# ENTRIES PROVIDED

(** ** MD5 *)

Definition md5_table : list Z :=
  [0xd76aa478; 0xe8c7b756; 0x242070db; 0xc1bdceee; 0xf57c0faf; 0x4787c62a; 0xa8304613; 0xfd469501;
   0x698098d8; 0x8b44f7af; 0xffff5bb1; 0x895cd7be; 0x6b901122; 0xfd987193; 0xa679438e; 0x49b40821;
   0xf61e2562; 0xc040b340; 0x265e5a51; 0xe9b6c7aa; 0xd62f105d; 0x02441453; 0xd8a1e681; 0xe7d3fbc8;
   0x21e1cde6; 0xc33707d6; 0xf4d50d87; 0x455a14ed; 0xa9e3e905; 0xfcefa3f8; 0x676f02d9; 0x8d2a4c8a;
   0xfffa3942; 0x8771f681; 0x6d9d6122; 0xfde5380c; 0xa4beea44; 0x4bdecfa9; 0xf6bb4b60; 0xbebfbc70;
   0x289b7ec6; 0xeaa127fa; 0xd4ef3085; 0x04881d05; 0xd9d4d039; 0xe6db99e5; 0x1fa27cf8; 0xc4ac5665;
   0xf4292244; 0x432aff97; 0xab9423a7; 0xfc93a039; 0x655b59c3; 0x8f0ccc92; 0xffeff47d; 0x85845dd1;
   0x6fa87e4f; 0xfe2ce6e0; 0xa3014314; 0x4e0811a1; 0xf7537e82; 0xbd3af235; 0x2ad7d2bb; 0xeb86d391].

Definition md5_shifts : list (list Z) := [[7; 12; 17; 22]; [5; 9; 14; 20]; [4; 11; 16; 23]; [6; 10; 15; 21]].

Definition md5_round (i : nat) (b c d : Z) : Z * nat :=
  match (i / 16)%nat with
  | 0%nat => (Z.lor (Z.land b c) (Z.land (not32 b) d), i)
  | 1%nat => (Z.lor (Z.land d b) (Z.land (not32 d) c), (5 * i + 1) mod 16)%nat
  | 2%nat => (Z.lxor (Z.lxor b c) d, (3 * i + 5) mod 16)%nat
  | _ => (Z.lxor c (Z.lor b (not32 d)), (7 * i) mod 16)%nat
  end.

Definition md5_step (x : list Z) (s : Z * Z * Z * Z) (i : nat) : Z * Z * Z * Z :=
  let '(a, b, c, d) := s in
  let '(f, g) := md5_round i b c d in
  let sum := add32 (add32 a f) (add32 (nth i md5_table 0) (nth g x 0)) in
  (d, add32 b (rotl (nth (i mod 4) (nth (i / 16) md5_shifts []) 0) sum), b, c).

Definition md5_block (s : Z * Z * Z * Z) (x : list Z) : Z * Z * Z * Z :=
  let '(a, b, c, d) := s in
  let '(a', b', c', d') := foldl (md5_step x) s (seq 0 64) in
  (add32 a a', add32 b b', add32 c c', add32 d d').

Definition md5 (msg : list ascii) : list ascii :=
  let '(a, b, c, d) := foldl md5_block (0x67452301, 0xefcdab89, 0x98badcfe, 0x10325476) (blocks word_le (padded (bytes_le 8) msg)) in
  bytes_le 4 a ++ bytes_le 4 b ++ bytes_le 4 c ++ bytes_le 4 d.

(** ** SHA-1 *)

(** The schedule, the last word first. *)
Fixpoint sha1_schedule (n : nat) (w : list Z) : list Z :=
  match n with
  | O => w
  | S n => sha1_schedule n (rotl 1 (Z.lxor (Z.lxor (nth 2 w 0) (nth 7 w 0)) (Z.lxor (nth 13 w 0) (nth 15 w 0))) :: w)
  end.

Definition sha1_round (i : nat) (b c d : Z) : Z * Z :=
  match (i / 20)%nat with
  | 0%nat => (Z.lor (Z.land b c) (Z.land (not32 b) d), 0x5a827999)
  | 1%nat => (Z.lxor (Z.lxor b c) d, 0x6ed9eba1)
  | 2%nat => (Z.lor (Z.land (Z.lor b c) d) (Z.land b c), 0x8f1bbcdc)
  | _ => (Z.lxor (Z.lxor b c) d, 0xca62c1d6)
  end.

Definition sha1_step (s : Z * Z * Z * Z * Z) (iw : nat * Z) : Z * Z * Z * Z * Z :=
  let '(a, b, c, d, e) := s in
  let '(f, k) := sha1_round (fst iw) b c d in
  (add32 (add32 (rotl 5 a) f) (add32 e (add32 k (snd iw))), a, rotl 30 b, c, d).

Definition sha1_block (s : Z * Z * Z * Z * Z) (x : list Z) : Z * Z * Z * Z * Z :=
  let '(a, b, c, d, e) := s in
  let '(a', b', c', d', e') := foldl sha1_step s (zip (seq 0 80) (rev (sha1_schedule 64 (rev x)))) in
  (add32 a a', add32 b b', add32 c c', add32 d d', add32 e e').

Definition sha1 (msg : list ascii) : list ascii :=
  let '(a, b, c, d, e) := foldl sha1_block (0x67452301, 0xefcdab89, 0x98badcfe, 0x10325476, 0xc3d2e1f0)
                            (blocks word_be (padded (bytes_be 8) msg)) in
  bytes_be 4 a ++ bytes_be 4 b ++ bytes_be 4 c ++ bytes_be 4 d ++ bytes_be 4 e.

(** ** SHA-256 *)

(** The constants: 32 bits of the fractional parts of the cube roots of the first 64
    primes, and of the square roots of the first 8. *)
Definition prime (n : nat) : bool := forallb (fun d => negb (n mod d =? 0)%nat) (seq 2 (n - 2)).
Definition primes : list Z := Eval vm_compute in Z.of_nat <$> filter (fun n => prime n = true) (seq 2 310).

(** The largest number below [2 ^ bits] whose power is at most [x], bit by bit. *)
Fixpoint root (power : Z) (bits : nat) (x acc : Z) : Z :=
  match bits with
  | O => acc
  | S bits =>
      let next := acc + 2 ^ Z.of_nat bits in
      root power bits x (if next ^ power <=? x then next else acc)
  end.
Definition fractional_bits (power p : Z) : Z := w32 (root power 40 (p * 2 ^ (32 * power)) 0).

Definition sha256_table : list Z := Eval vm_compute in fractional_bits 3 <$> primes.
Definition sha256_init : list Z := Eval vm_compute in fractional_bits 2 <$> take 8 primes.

# EXERCISE REQUIREMENTS
Retype all of the material exactly as it stands above.

# SOLUTION TO THE EXERCISE
(** ** MD5 *)

Definition md5_table : list Z :=
  [0xd76aa478; 0xe8c7b756; 0x242070db; 0xc1bdceee; 0xf57c0faf; 0x4787c62a; 0xa8304613; 0xfd469501;
   0x698098d8; 0x8b44f7af; 0xffff5bb1; 0x895cd7be; 0x6b901122; 0xfd987193; 0xa679438e; 0x49b40821;
   0xf61e2562; 0xc040b340; 0x265e5a51; 0xe9b6c7aa; 0xd62f105d; 0x02441453; 0xd8a1e681; 0xe7d3fbc8;
   0x21e1cde6; 0xc33707d6; 0xf4d50d87; 0x455a14ed; 0xa9e3e905; 0xfcefa3f8; 0x676f02d9; 0x8d2a4c8a;
   0xfffa3942; 0x8771f681; 0x6d9d6122; 0xfde5380c; 0xa4beea44; 0x4bdecfa9; 0xf6bb4b60; 0xbebfbc70;
   0x289b7ec6; 0xeaa127fa; 0xd4ef3085; 0x04881d05; 0xd9d4d039; 0xe6db99e5; 0x1fa27cf8; 0xc4ac5665;
   0xf4292244; 0x432aff97; 0xab9423a7; 0xfc93a039; 0x655b59c3; 0x8f0ccc92; 0xffeff47d; 0x85845dd1;
   0x6fa87e4f; 0xfe2ce6e0; 0xa3014314; 0x4e0811a1; 0xf7537e82; 0xbd3af235; 0x2ad7d2bb; 0xeb86d391].

Definition md5_shifts : list (list Z) := [[7; 12; 17; 22]; [5; 9; 14; 20]; [4; 11; 16; 23]; [6; 10; 15; 21]].

Definition md5_round (i : nat) (b c d : Z) : Z * nat :=
  match (i / 16)%nat with
  | 0%nat => (Z.lor (Z.land b c) (Z.land (not32 b) d), i)
  | 1%nat => (Z.lor (Z.land d b) (Z.land (not32 d) c), (5 * i + 1) mod 16)%nat
  | 2%nat => (Z.lxor (Z.lxor b c) d, (3 * i + 5) mod 16)%nat
  | _ => (Z.lxor c (Z.lor b (not32 d)), (7 * i) mod 16)%nat
  end.

Definition md5_step (x : list Z) (s : Z * Z * Z * Z) (i : nat) : Z * Z * Z * Z :=
  let '(a, b, c, d) := s in
  let '(f, g) := md5_round i b c d in
  let sum := add32 (add32 a f) (add32 (nth i md5_table 0) (nth g x 0)) in
  (d, add32 b (rotl (nth (i mod 4) (nth (i / 16) md5_shifts []) 0) sum), b, c).

Definition md5_block (s : Z * Z * Z * Z) (x : list Z) : Z * Z * Z * Z :=
  let '(a, b, c, d) := s in
  let '(a', b', c', d') := foldl (md5_step x) s (seq 0 64) in
  (add32 a a', add32 b b', add32 c c', add32 d d').

Definition md5 (msg : list ascii) : list ascii :=
  let '(a, b, c, d) := foldl md5_block (0x67452301, 0xefcdab89, 0x98badcfe, 0x10325476) (blocks word_le (padded (bytes_le 8) msg)) in
  bytes_le 4 a ++ bytes_le 4 b ++ bytes_le 4 c ++ bytes_le 4 d.

(** ** SHA-1 *)

(** The schedule, the last word first. *)
Fixpoint sha1_schedule (n : nat) (w : list Z) : list Z :=
  match n with
  | O => w
  | S n => sha1_schedule n (rotl 1 (Z.lxor (Z.lxor (nth 2 w 0) (nth 7 w 0)) (Z.lxor (nth 13 w 0) (nth 15 w 0))) :: w)
  end.

Definition sha1_round (i : nat) (b c d : Z) : Z * Z :=
  match (i / 20)%nat with
  | 0%nat => (Z.lor (Z.land b c) (Z.land (not32 b) d), 0x5a827999)
  | 1%nat => (Z.lxor (Z.lxor b c) d, 0x6ed9eba1)
  | 2%nat => (Z.lor (Z.land (Z.lor b c) d) (Z.land b c), 0x8f1bbcdc)
  | _ => (Z.lxor (Z.lxor b c) d, 0xca62c1d6)
  end.

Definition sha1_step (s : Z * Z * Z * Z * Z) (iw : nat * Z) : Z * Z * Z * Z * Z :=
  let '(a, b, c, d, e) := s in
  let '(f, k) := sha1_round (fst iw) b c d in
  (add32 (add32 (rotl 5 a) f) (add32 e (add32 k (snd iw))), a, rotl 30 b, c, d).

Definition sha1_block (s : Z * Z * Z * Z * Z) (x : list Z) : Z * Z * Z * Z * Z :=
  let '(a, b, c, d, e) := s in
  let '(a', b', c', d', e') := foldl sha1_step s (zip (seq 0 80) (rev (sha1_schedule 64 (rev x)))) in
  (add32 a a', add32 b b', add32 c c', add32 d d', add32 e e').

Definition sha1 (msg : list ascii) : list ascii :=
  let '(a, b, c, d, e) := foldl sha1_block (0x67452301, 0xefcdab89, 0x98badcfe, 0x10325476, 0xc3d2e1f0)
                            (blocks word_be (padded (bytes_be 8) msg)) in
  bytes_be 4 a ++ bytes_be 4 b ++ bytes_be 4 c ++ bytes_be 4 d ++ bytes_be 4 e.

(** ** SHA-256 *)

(** The constants: 32 bits of the fractional parts of the cube roots of the first 64
    primes, and of the square roots of the first 8. *)
Definition prime (n : nat) : bool := forallb (fun d => negb (n mod d =? 0)%nat) (seq 2 (n - 2)).
Definition primes : list Z := Eval vm_compute in Z.of_nat <$> filter (fun n => prime n = true) (seq 2 310).

(** The largest number below [2 ^ bits] whose power is at most [x], bit by bit. *)
Fixpoint root (power : Z) (bits : nat) (x acc : Z) : Z :=
  match bits with
  | O => acc
  | S bits =>
      let next := acc + 2 ^ Z.of_nat bits in
      root power bits x (if next ^ power <=? x then next else acc)
  end.
Definition fractional_bits (power p : Z) : Z := w32 (root power 40 (p * 2 ^ (32 * power)) 0).

Definition sha256_table : list Z := Eval vm_compute in fractional_bits 3 <$> primes.
Definition sha256_init : list Z := Eval vm_compute in fractional_bits 2 <$> take 8 primes.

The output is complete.